If you saw the story as it broke last Friday, then you were on Twitter. The Onion, a satirical weekly newspaper, has played with the Twitter-as-1930s-radio-play format before — like earlier this year, when a nuclear fallout-powered, 500-foot-tall, zombified Osama Bin Laden flattened New York City. Even if you weren’t on Twitter, you might have heard the story anyway thanks to the legions of humorless killjoys who thought it was in bad taste. The Onion’s opening tweet accounted for most of the criticism: “BREAKING: Witness reporting screams and gunfire heard inside Capitol building.” An hour later, a hostage managed to send out camera phone footage of the “situation,” which The Onion also tweeted.

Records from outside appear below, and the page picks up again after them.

(** What the context documents: a done context has an error, and stays done. *)
Class ClockLaws (W : Type) `{Clock W} := {
  canceled : W -> Prop;
  ctx_Err_canceled w e w' : ctx_Err w = (Some e, w') -> canceled w';
  sleep_canceled d w w' : sleep d w = (false, w') -> canceled w';
}.

Module Pool.
Import Proto Event Backoff.

Record poolMetrics := mkPoolMetrics {
  processed : Z;
  failed : CounterVec;
  duration : list Z;
}.

Definition newPoolMetrics : poolMetrics := mkPoolMetrics 0 ∅ [].

(** What a worker acts on: the metrics, the schema cache, the rest of the world,
    and the sleeps and acknowledgements made so far. *)
Inductive effect := Slept (stage : string) (d : Z) | Acked (raw : RawEvent).

Section Pool.
Context {W Schema : Type} `{Clock W}.

Record State := mkState {
  metrics : poolMetrics;
  cache : @Schema.Cache Schema;
  world : W;
  effects : list effect;
}.

Definition incFailed (stage : string) : M State unit :=
  modify (fun s => mkState
    (mkPoolMetrics (processed (metrics s)) (Inc [stage] (failed (metrics s))) (duration (metrics s)))
    (cache s) (world s) (effects s)).

Definition incProcessed (d : Z) : M State unit :=
  modify (fun s => mkState
    (mkPoolMetrics (processed (metrics s) + 1) (failed (metrics s)) (duration (metrics s) ++ [d]))
    (cache s) (world s) (effects s)).

Definition note (x : effect) : M State unit :=
  modify (fun s => mkState (metrics s) (cache s) (world s) (effects s ++ [x])).

(** An operation of the world. *)
Definition onWorld {A} (m : M W A) : M State A := fun s =>
  let '(a, w') := m (world s) in (a, mkState (metrics s) (cache s) w' (effects s)).

(** ** retry *)

(** The body of the loop: succeeded, gave up, or slept and goes round again. *)
Inductive attemptResult (A : Type) := Succeeded (a : A) | GaveUp | Again.
Arguments Succeeded {A} _.
Arguments GaveUp {A}.
Arguments Again {A}.

Definition retryOnce {A} (stage : string) (delay : Z) (fn : M State (result A))
    : M State (attemptResult A) :=
  r ← fn;
  match r with
  | Ok a => mret (Succeeded a)
  | Err err =>
      e ← onWorld ctx_Err;
      match e with
      | Some _ => mret GaveUp
      | None =>
          _ ← incFailed stage;
          _ ← note (Slept stage delay);
          fired ← onWorld (sleep delay);
          if (fired : bool) then mret Again else mret GaveUp
      end
  end.

(** The loop: [Some a] is true with the value [fn] stored, [None] is false; the
    outer [None] is out of fuel. *)
Fixpoint retryFrom {A} (fuel : nat) (stage : string) (delay : Z) (fn : M State (result A))
    : M State (option (option A)) :=
  match fuel with
  | O => mret None
  | S fuel' =>
      r ← retryOnce stage delay fn;
      match r with
      | Succeeded a => mret (Some (Some a))
      | GaveUp => mret (Some None)
      | Again => retryFrom fuel' stage (nextRetryDelay delay) fn
      end
  end.

Definition retry {A} (fuel : nat) (stage : string) (fn : M State (result A)) :=
  retryFrom fuel stage retryMinDelay fn.

(** ** process *)

Context (src : string -> M W (result string)) (avro_Parse : string -> result Schema)
  (avro_Unmarshal : Schema -> list Byte.byte -> result payload)
  (handler : Handler.Handler W) (ack : RawEvent -> M W unit).

Definition schemaIDOf (raw : RawEvent) : string := GetSchemaId (GetEvent (raw_Event raw)).

(** The closure of the first retry: [p.cache.Get]. *)
Definition getSchema (schemaID : string) : M State (result Schema) := fun s =>
  let '(r, c', w') := Schema.Get src avro_Parse schemaID (cache s) (world s) in
  (r, mkState (metrics s) c' w' (effects s)).

(** The closure of the second: [p.handler.Handle]. *)
Definition handle (decoded : DecodedEvent) : M State (result unit) :=
  r ← onWorld (handler decoded);
  match r with Some err => mret (Err err) | None => mret (Ok tt) end.

Definition ackEvent (raw : RawEvent) : M State unit :=
  _ ← note (Acked raw); onWorld (ack raw).

Definition decodedOf (raw : RawEvent) (p : payload) : DecodedEvent :=
  mkDecodedEvent (raw_Topic raw) (GetId (GetEvent (raw_Event raw))) (schemaIDOf raw)
    (GetReplayId (raw_Event raw)) p (raw_ReceivedAt raw).

(** Between the two stages: a payload that does not decode is skipped. *)
Definition decodeOrSkip (raw : RawEvent) (sch : Schema) : M State (option DecodedEvent) :=
  match Schema.Decode avro_Unmarshal (Some sch) (GetPayload (GetEvent (raw_Event raw))) with
  | Err _ => _ ← incFailed "decode"; _ ← ackEvent raw; mret None
  | Ok p => mret (Some (decodedOf raw p))
  end.

(** After the handler succeeded. *)
Definition finishEvent (raw : RawEvent) (start : Z) : M State unit :=
  now ← onWorld time_Now;
  _ ← incProcessed (wrapS64 (now - start));
  ackEvent raw.

Definition process (fuel : nat) (raw : RawEvent) : M State (option unit) :=
  start ← onWorld time_Now;
  fetched ← retry fuel "schema" (getSchema (schemaIDOf raw));
  match fetched with
  | None => mret None
  | Some None => mret (Some tt)
  | Some (Some sch) =>
      d ← decodeOrSkip raw sch;
      match d with
      | None => mret (Some tt)
      | Some decoded =>
          handled ← retry fuel "handler" (handle decoded);
          match handled with
          | None => mret None
          | Some None => mret (Some tt)
          | Some (Some _) => _ ← finishEvent raw start; mret (Some tt)
          end
      end
  end.

(** ** worker

    What the select of the loop picks, one value per turn. *)
Inductive pick := PickDone | PickClosed | PickEvent (raw : RawEvent).

(** [true] when the loop returned. *)
Fixpoint worker (fuel : nat) (picks : list pick) : M State (option bool) :=
  match picks with
  | [] => mret (Some false)
  | PickDone :: _ | PickClosed :: _ => mret (Some true)
  | PickEvent raw :: rest =>
      r ← process fuel raw;
      match r with
      | None => mret None
      | Some _ => worker fuel rest
      end
  end.

(** ** The same worker, attempt by attempt *)

Inductive phase :=
| Idle
| Fetching (raw : RawEvent) (start : Z) (delay : Z)
| Handling (raw : RawEvent) (decoded : DecodedEvent) (start : Z) (delay : Z)
| Exited.

(** Taking an event from the channel. *)
Definition begin_ (raw : RawEvent) : M State phase :=
  start ← onWorld time_Now; mret (Fetching raw start retryMinDelay).

Definition stepWorker (p : phase) : M State phase :=
  match p with
  | Idle | Exited => mret p
  | Fetching raw start delay =>
      r ← retryOnce "schema" delay (getSchema (schemaIDOf raw));
      match r with
      | GaveUp => mret Idle
      | Again => mret (Fetching raw start (nextRetryDelay delay))
      | Succeeded sch =>
          d ← decodeOrSkip raw sch;
          match d with
          | None => mret Idle
          | Some decoded => mret (Handling raw decoded start retryMinDelay)
          end
      end
  | Handling raw decoded start delay =>
      r ← retryOnce "handler" delay (handle decoded);
      match r with
      | GaveUp => mret Idle
      | Again => mret (Handling raw decoded start (nextRetryDelay delay))
      | Succeeded _ => _ ← finishEvent raw start; mret Idle
      end
  end.

Definition wstep (x y : phase * State) : Prop := stepWorker x.1 x.2 = y.

(** ** Several workers on one channel

    [sent] is everything put on the channel so far and [abandoned] the events
    given up, with the world in which that happened. *)

Record PSys := mkPSys {
  st : State;
  ws : list phase;
  chan : list RawEvent;
  closed : bool;
  sent : list RawEvent;
  abandoned : list (RawEvent * W);
}.

(** [Run] starts [n] workers. *)
Definition Run (n : nat) (s : State) : PSys := mkPSys s (replicate n Idle) [] false [] [].

Definition rawOf (p : phase) : option RawEvent :=
  match p with
  | Fetching raw _ _ | Handling raw _ _ _ => Some raw
  | Idle | Exited => None
  end.

Definition ackedOf (s : State) : list RawEvent :=
  omap (fun x => match x with Acked raw => Some raw | Slept _ _ => None end) (effects s).

Context `{!ClockLaws W}.

(** What the workers do: take an event, make an attempt, leave the loop. *)
Inductive pstep : relation PSys :=
| p_take s ws c raw q cl snt ab i s' p : ws !! i = Some Idle -> c = raw :: q ->
    begin_ raw s = (p, s') ->
    pstep (mkPSys s ws c cl snt ab) (mkPSys s' (<[i := p]> ws) q cl snt ab)
| p_attempt s ws c cl snt ab i p p' s' raw : ws !! i = Some p -> rawOf p = Some raw ->
    stepWorker p s = (p', s') ->
    pstep (mkPSys s ws c cl snt ab)
      (mkPSys s' (<[i := p']> ws) c cl snt
         (if bool_decide (rawOf p' = None) && bool_decide (ackedOf s' = ackedOf s)
          then ab ++ [(raw, world s')] else ab))
| p_exit_closed s ws snt ab i : ws !! i = Some Idle ->
    pstep (mkPSys s ws [] true snt ab) (mkPSys s (<[i := Exited]> ws) [] true snt ab)
| p_exit_canceled s ws c cl snt ab i : ws !! i = Some Idle -> canceled (world s) ->
    pstep (mkPSys s ws c cl snt ab) (mkPSys s (<[i := Exited]> ws) c cl snt ab).

(** What happens around them: an event is sent, the channel is closed, the other
    components change the world. *)
Inductive penv : relation PSys :=
| p_send s ws c snt ab raw :
    penv (mkPSys s ws c false snt ab) (mkPSys s ws (c ++ [raw]) false (snt ++ [raw]) ab)
| p_close s ws c snt ab :
    penv (mkPSys s ws c false snt ab) (mkPSys s ws c true snt ab)
| p_world s ws c cl snt ab w :
    penv (mkPSys s ws c cl snt ab)
      (mkPSys (mkState (metrics s) (cache s) w (effects s)) ws c cl snt ab).

(** ** Lemmas on retry *)

(** [fn] leaves the metrics and the effects alone. *)
Definition quiet {A} (fn : M State A) : Prop :=
  forall s, metrics (fn s).2 = metrics s /\ effects (fn s).2 = effects s.

Lemma onWorld_quiet {A} (m : M W A) : quiet (onWorld m).
Proof. intros s. unfold onWorld. by destruct (m (world s)). Qed.

Lemma getSchema_quiet id : quiet (getSchema id).
Proof. intros s. unfold getSchema. by destruct (Schema.Get _ _ _ _ _) as [[? ?] ?]. Qed.

Lemma handle_quiet d : quiet (handle d).
Proof.
  intros s. unfold handle. rewrite M_bind_unfold. pose proof (onWorld_quiet (handler d) s) as Hq.
  by destruct (onWorld (handler d) s) as [[err|] s1].
Qed.

(** [k] attempts that went round again, the first of them the [i]-th. *)
Inductive failures {A} (stage : string) (fn : M State (result A)) : nat -> nat -> State -> State -> Prop :=
| failures_nil i s : failures stage fn i 0 s s
| failures_cons i k s s1 s2 : retryOnce stage (retryDelayAt i) fn s = (Again, s1) ->
    failures stage fn (S i) k s1 s2 -> failures stage fn i (S k) s s2.

Lemma retryFrom_spec {A} fuel stage i (fn : M State (result A)) s r s' :
  retryFrom fuel stage (retryDelayAt i) fn s = (Some r, s') <->
  exists k s1, (k < fuel)%nat /\ failures stage fn i k s s1 /\
    retryOnce stage (retryDelayAt (i + k)) fn s1 =
      (match r with Some a => Succeeded a | None => GaveUp end, s').
Proof.
  revert i s. induction fuel as [|fuel IH]; intros i s; simpl.
  { split; [intros Hr; runM; simplify_eq|]. intros (k & _ & Hk & _). lia. }
  rewrite M_bind_unfold. destruct (retryOnce stage (retryDelayAt i) fn s) as [x s1] eqn:E. cbn [fst snd].
  assert (forall k s2, failures stage fn i k s s2 -> x <> Again -> k = 0%nat /\ s2 = s) as Hstop
    by (intros k s2 Hf Hx; destruct Hf; [done | congruence]).
  destruct x as [a| |].
  - split.
    + intros Hr. runM. simplify_eq. exists 0%nat, s. rewrite Nat.add_0_r. split; [lia|]. split; [constructor|done].
    + intros (k & s2 & Hk & Hf & Hl). apply Hstop in Hf as [-> ->]; [|done].
      rewrite Nat.add_0_r, E in Hl. destruct r; by simplify_eq.
  - split.
    + intros Hr. runM. simplify_eq. exists 0%nat, s. rewrite Nat.add_0_r. split; [lia|]. split; [constructor|done].
    + intros (k & s2 & Hk & Hf & Hl). apply Hstop in Hf as [-> ->]; [|done].
      rewrite Nat.add_0_r, E in Hl. destruct r; by simplify_eq.
  - specialize (IH (S i) s1). change (nextRetryDelay (retryDelayAt i)) with (retryDelayAt (S i)). rewrite IH.
    split; intros (k & s2 & Hk & Hf & Hl).
    + exists (S k), s2. split; [lia|]. split; [by econstructor|]. by rewrite Nat.add_succ_r.
    + inversion Hf as [|? k' ? s3 ? E' Hf']; subst.
      { rewrite Nat.add_0_r, E in Hl. by destruct r. }
      assert (s3 = s1) as -> by congruence.
      exists k', s2. split; [lia|]. split; [done|]. by rewrite Nat.add_succ_r in Hl.
Qed.

(** The effects and counts of one attempt. *)
Lemma retryOnce_effects {A} stage d (fn : M State (result A)) s r s' :
  quiet fn -> retryOnce stage d fn s = (r, s') ->
  match r with
  | Succeeded a => fn s = (Ok a, s')
  | GaveUp => ackedOf s' = ackedOf s
  | Again => effects s' = effects s ++ [Slept stage d] /\
      failed (metrics s') = Inc [stage] (failed (metrics s)) /\
      processed (metrics s') = processed (metrics s)
  end.
Proof.
  intros Hq Hr. unfold retryOnce in Hr. rewrite M_bind_unfold in Hr.
  destruct (Hq s) as [Hm He]. destruct (fn s) as [[a|err] s1] eqn:Ef; cbn [fst snd] in *.
  { runM. by simplify_eq. }
  rewrite M_bind_unfold in Hr. destruct (onWorld_quiet ctx_Err s1) as [Hm1 He1].
  destruct (onWorld ctx_Err s1) as [[e|] s2]; cbn [fst snd] in *.
  { runM. simplify_eq. unfold ackedOf. by rewrite He1, He. }
  rewrite !M_bind_unfold in Hr. cbn [incFailed note modify fst snd] in Hr.
  match type of Hr with context [onWorld (sleep d) ?x] =>
    destruct (onWorld_quiet (sleep d) x) as [Hm2 He2]; destruct (onWorld (sleep d) x) as [fired s3] end.
  cbn [fst snd] in *. cbn [metrics effects failed processed] in *.
  destruct fired; runM; simplify_eq.
  - by rewrite He2, He1, He, Hm2, Hm1, Hm.
  - unfold ackedOf. rewrite He2, He1, He, omap_app. simpl. by rewrite app_nil_r.
Qed.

Heady stuff. The shocking headline certainly looked real enough. But then, you might also expect that if there really were a running gun battle and hostage situation in the center of our American democracy, then a few more sources might have reported the news. Given that anyone who read the tweet also necessarily had Internet access, they had all the information needed to discover it was a hoax.

Popular reactions to the story fell into three distinct groups. Some were completely unaware the story was actually fictitious — this group included the police, who apparently reported to the Capitol to see for themselves whether The Onion had really gotten the scoop of the century. Some, like the professionally angry and misinformed commentator Michelle Malkin, blamed the Democrats. The rest found the storyline — the gunshots on the House floor, John McCain attempting to fly the escape jet, a la Con Air, President Barack Obama picking up a bullhorn and taking over the police negotiations — simply inappropriate, lying somewhere on the other side of the problematic invisible line that divides acceptable and unacceptable comedy.

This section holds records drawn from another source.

(* ===== verification/App.v ===== *)
(** * The application

    Model of src/internal/app/app.go and src/cmd/processor/main.go: construction
    and release of the subsystems, the completion callback, the fan-in goroutines,
    the final flush, topic discovery and the outcome of the process. The running
    system, with its goroutines interleaved, is in Pipeline.v. *)

From S2P Require Import Prelude Event Client Config Committer Subscriber.

Module App.
Import Proto Event.

(** ** Construction and release

    A resource that the application owns, and what happened to it. The connection of the
    migrator is opened and closed inside [storage.Migrate] (Migrations.v) before any of
    these, and is not among them. *)

Inductive resource := GrpcClient | DBPool | KafkaProducer | RedisClient.
Inductive action := Opened (r : resource) | Closed (r : resource).

(** What the constructors outside the repository answer. *)
Record newEnv := mkNewEnv {
  dialErr : option error;
  poolErr : option error;
  kafkaErr : option error;
  ensureErr : option error;
}.

(** The parts of [App] that depend on the configuration; a nil pointer is [false]. *)
Record App := mkApp {
  app_cfg : Config.Config;
  app_subs : list Subscriber.Subscriber;
  app_cursor : Committer.Committer;
  app_producer : bool;
  app_redis : bool;
  app_checkers : list string;
  app_workers : Z;
}.

Definition newSubs (cfg : Config.Config) : list Subscriber.Subscriber :=
  (fun t => Subscriber.NewSubscriber t (Config.FlowBatchSize (Config.Worker cfg))) <$> Config.Topics (Config.PubSub cfg).

(** [New], after the Kafka block. *)
Definition newTail (cfg : Config.Config) (acts : list action) : result App * list action :=
  let kafka := Config.Kafka_Enabled (Config.Kafka cfg) in
  let redis := Config.Redis_Enabled (Config.Redis cfg) in
  let checkers := ["auth"; "database"] ++ (if kafka then ["kafka"] else [])
                  ++ (if redis then ["redis"] else []) in
  (Ok (mkApp cfg (newSubs cfg) Committer.NewCommitter kafka redis checkers
         (Config.Count (Config.Worker cfg))),
   acts ++ (if redis then [Opened RedisClient] else [])).

Definition New (cfg : Config.Config) (env : newEnv) : result App * list action :=
  match dialErr env with
  | Some err => (Err (Wrap [Lit "pubsub dial"] err), [])
  | None =>
      match poolErr env with
      | Some err => (Err (Wrap [Lit "database pool"] err), [Opened GrpcClient; Closed GrpcClient])
      | None =>
          let acts := [Opened GrpcClient; Opened DBPool] in
          if Config.Kafka_Enabled (Config.Kafka cfg) then
            match kafkaErr env with
            | Some err =>
                (Err (Wrap [Lit "kafka producer"] err), acts ++ [Closed DBPool; Closed GrpcClient])
            | None =>
                let acts := acts ++ [Opened KafkaProducer] in
                if Config.CreateTopic (Config.Kafka cfg) then
                  match ensureErr env with
                  | Some err =>
                      (Err (Wrap [Lit "ensure kafka topic"] err),
                       acts ++ [Closed KafkaProducer; Closed DBPool; Closed GrpcClient])
                  | None => newTail cfg acts
                  end
                else newTail cfg acts
            end
          else newTail cfg acts
      end
  end.

(** [Close]; a failure to close the cache is only logged, the client's is returned. *)
Definition Close (a : App) (clientErr : option error) : option error * list action :=
  (clientErr,
   (if app_redis a then [Closed RedisClient] else [])
   ++ (if app_producer a then [Closed KafkaProducer] else [])
   ++ [Closed DBPool] ++ [Closed GrpcClient]).

(** ** Run *)

(** The end of [Run], on what [g.Wait] returned. *)
Definition runResult (waitErr : option error) : option error :=
  match waitErr with
  | Some err => if errors_Is err "context.Canceled" then None else Some err
  | None => None
  end.

(** [ack]: the cursor first, then one credit to the first subscriber of the topic. *)
Fixpoint ackSubs (topic : string) (subs : list Subscriber.Subscriber) : list Subscriber.Subscriber :=
  match subs with
  | [] => []
  | s :: rest =>
      if bool_decide (Subscriber.topic s = topic) then Subscriber.Ack 1 s :: rest
      else s :: ackSubs topic rest
  end.

Definition ack (e : RawEvent) (c : Committer.Committer) (subs : list Subscriber.Subscriber)
    : Committer.Committer * list Subscriber.Subscriber :=
  (Committer.Done c (raw_Topic e) (raw_Seq e) (GetReplayId (raw_Event e)), ackSubs (raw_Topic e) subs).

(** [flushReplay]: the workers have stopped, so that nothing is reported meanwhile; the
    error is only logged. *)
Definition flushReplay {W} `{CursorStore W} (order : list string) (c : Committer.Committer) (w : W)
    : Committer.Committer * W :=
  let '(_, c', w') := Committer.Flush ((fun t => (t, [])) <$> order) c w in (c', w').

(** [fanIn]: the events taken from [Out], each with what its select picked ([true]
    forwards it). The result is what was forwarded and whether the loop returned. *)
Fixpoint fanIn (evs : list (RawEvent * bool)) : list RawEvent * bool :=
  match evs with
  | [] => ([], false)
  | (e, true) :: rest => let '(fwd, b) := fanIn rest in (e :: fwd, b)
  | (_, false) :: _ => ([], true)
  end.

(** [discoverTopics]: the lines it logs. *)
Inductive discovery :=
| GetTopicFailed (topic : string) (e : error)
| TopicDiscovered (info : TopicInfo)
| GetSchemaFailed (schemaID : string) (e : error)
| SchemaFetched (info : SchemaInfo).

Section Discover.
Context (getTopic : string -> result TopicInfo) (getSchema : string -> result SchemaInfo).

Fixpoint discoverTopics (topics : list string) : list discovery :=
  match topics with
  | [] => []
  | topic :: rest =>
      (match getTopic topic with
       | Err err => [GetTopicFailed topic err]
       | Ok info =>
           TopicDiscovered info ::
           match getSchema (TopicInfo_GetSchemaId (Some info)) with
           | Err err => [GetSchemaFailed (TopicInfo_GetSchemaId (Some info)) err]
           | Ok sch => [SchemaFetched sch]
           end
       end) ++ discoverTopics rest
  end.

End Discover.

(** ** main.run

    [load], [loggerErr], [migrateErr] and [waitErr] are the outcomes of loading the
    configuration, building the logger, migrating and running; the deferred [Close]
    runs on every path after [New] succeeded. *)
Definition run (load : result Config.Config) (loggerErr migrateErr : option error) (env : newEnv)
    (waitErr closeErr : option error) : option error * list action :=
  match load with
  | Err err => (Some err, [])
  | Ok cfg =>
      match loggerErr with
      | Some err => (Some err, [])
      | None =>
          match migrateErr with
          | Some err => (Some err, [])
          | None =>
              match New cfg env with
              | (Err err, acts) => (Some err, acts)
              | (Ok a, acts) =>
                  let closing := (Close a closeErr).2 in
                  match runResult waitErr with
                  | Some err =>
                      if errors_Is err "context.Canceled" then (None, acts ++ closing)
                      else (Some err, acts ++ closing)
                  | None => (None, acts ++ closing)
                  end
              end
          end
      end
  end.

(** [main]: the exit code. *)
Definition main_ (r : option error) : Z := match r with Some _ => 1 | None => 0 end.

(** ** Properties *)

(** What [New] opened, in order, on success. *)
Definition opens (cfg : Config.Config) : list resource :=
  [GrpcClient; DBPool]
  ++ (if Config.Kafka_Enabled (Config.Kafka cfg) then [KafkaProducer] else [])
  ++ (if Config.Redis_Enabled (Config.Redis cfg) then [RedisClient] else []).

Lemma newTail_spec cfg acts :
  newTail cfg acts =
    (Ok (mkApp cfg (newSubs cfg) Committer.NewCommitter (Config.Kafka_Enabled (Config.Kafka cfg))
           (Config.Redis_Enabled (Config.Redis cfg))
           (["auth"; "database"] ++ (if Config.Kafka_Enabled (Config.Kafka cfg) then ["kafka"] else [])
             ++ (if Config.Redis_Enabled (Config.Redis cfg) then ["redis"] else []))
           (Config.Count (Config.Worker cfg))),
     acts ++ (if Config.Redis_Enabled (Config.Redis cfg) then [Opened RedisClient] else [])).
Proof. done. Qed.

(** The resources of a start, whatever fails: all released in reverse on an error,
    all held on success, and then released in reverse by [Close]. *)
Lemma New_resources cfg env r acts closeErr :
  New cfg env = (r, acts) ->
  match r with
  | Err _ => exists rs, acts = (Opened <$> rs) ++ (Closed <$> reverse rs)
  | Ok a => acts = Opened <$> opens cfg /\ (Close a closeErr).2 = Closed <$> reverse (opens cfg)
  end.
Proof.
  unfold New, opens. intros HN.
  destruct (dialErr env); [simplify_eq; by exists []|].
  destruct (poolErr env); [simplify_eq; by exists [GrpcClient]|].
  destruct (Config.Kafka_Enabled (Config.Kafka cfg)) eqn:Ek.
  - destruct (kafkaErr env); [simplify_eq; by exists [GrpcClient; DBPool]|].
    destruct (Config.CreateTopic (Config.Kafka cfg)); [destruct (ensureErr env)|].
    + simplify_eq. by exists [GrpcClient; DBPool; KafkaProducer].
    + rewrite newTail_spec, Ek in HN. simplify_eq/=. by destruct (Config.Redis_Enabled (Config.Redis cfg)).
    + rewrite newTail_spec, Ek in HN. simplify_eq/=. by destruct (Config.Redis_Enabled (Config.Redis cfg)).
  - rewrite newTail_spec, Ek in HN. simplify_eq/=. by destruct (Config.Redis_Enabled (Config.Redis cfg)).
Qed.

(** C38. Whatever fails, the process leaves nothing open: when it returns, every
    client and pool it opened was closed, exactly once and in the reverse order.
    It returns nil exactly when it started and its group ended without an error
    other than cancellation. *)
Theorem run_releases_everything load loggerErr migrateErr env waitErr closeErr r acts :
  run load loggerErr migrateErr env waitErr closeErr = (r, acts) ->
  (exists rs, acts = (Opened <$> rs) ++ (Closed <$> reverse rs)) /\
  (r = None <-> loggerErr = None /\ migrateErr = None /\ runResult waitErr = None /\
     exists cfg a, load = Ok cfg /\ (New cfg env).1 = Ok a).
Proof.
  unfold run. intros Hr.
  destruct load as [cfg|err]; [|simplify_eq; split; [by exists []|naive_solver]].
  destruct loggerErr; [simplify_eq; split; [by exists []|naive_solver]|].
  destruct migrateErr; [simplify_eq; split; [by exists []|naive_solver]|].
  destruct (New cfg env) as [x acts0] eqn:EN. pose proof (New_resources _ _ _ _ closeErr EN) as Hres.
  destruct x as [a|err].
  2: { injection Hr as <- <-. split; [exact Hres|]. split; [done|].
       intros (_ & _ & _ & c & a & Hc & HN). injection Hc as <-. by rewrite EN in HN. }
  destruct Hres as [-> Hcl]. rewrite Hcl in Hr.
  assert ((exists rs, (Opened <$> opens cfg) ++ (Closed <$> reverse (opens cfg)) = (Opened <$> rs) ++ (Closed <$> reverse rs))) as Hex by eauto.
  destruct (runResult waitErr) as [err|] eqn:Er.
  - assert (errors_Is err "context.Canceled" = false) as Hc.
    { unfold runResult in Er. destruct waitErr as [e|]; [|done].
      destruct (errors_Is e _) eqn:Ei; by simplify_eq. }
    rewrite Hc in Hr. simplify_eq. split; [done|]. split; [done|]. by intros (_ & _ & ? & _).
  - simplify_eq. split; [done|]. split; [|done]. intros _. do 3 (split; [done|]).
    exists cfg, a. by rewrite EN.
Qed.

Lemma run_releases_everything_witness :
  exists rs, [Opened GrpcClient; Opened DBPool; Opened KafkaProducer;
              Closed KafkaProducer; Closed DBPool; Closed GrpcClient] =
    (Opened <$> rs) ++ (Closed <$> reverse rs).
Proof.
  apply (run_releases_everything (Ok (Config.demoConfig ["/event/A__e"])) None None
           (mkNewEnv None None None (Some (External "kafka" 7))) None None
           (Some (Wrap [Lit "ensure kafka topic"] (External "kafka" 7)))).
  by vm_compute.
Defined.

End App.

Why? The punch line of The Onion story was that Congress ultimately deadlocked over how to handle the ransom negotiation. And deadlock — taking political hostages — is easier now than ever before. In The Onion’s version, Speaker of the House John Boehner needed a ski mask and a gun; in the real world, a single senator can anonymously threaten to object to a bill and prevent it from reaching a vote. Political hostage takers don’t even have to risk their reputations anymore. In 2006, an unknown senator managed to put an anonymous hold on a bill that would have created a more transparent account of government spending.

Perhaps critics were upset that the joke implied violence toward children. But the 2010 Census showed 10 percent of American children under age 18 do not have health insurance, and the U.S. regularly trails almost all other wealthy, post-industrial democracies in matters such as life expectancy and infant mortality. The Onion claimed that Congress had terrorized a few dozen kids, but it certainly caused the deaths of many more in the course of everyday business. And while the 2010 health care reform package should eventually provide coverage for some of those children — a mere 37 years after former President Richard Nixon first proposed a national health insurance plan — court challenges and Republican opposition make it likely that many more will, through no fault of their own, be denied basic care.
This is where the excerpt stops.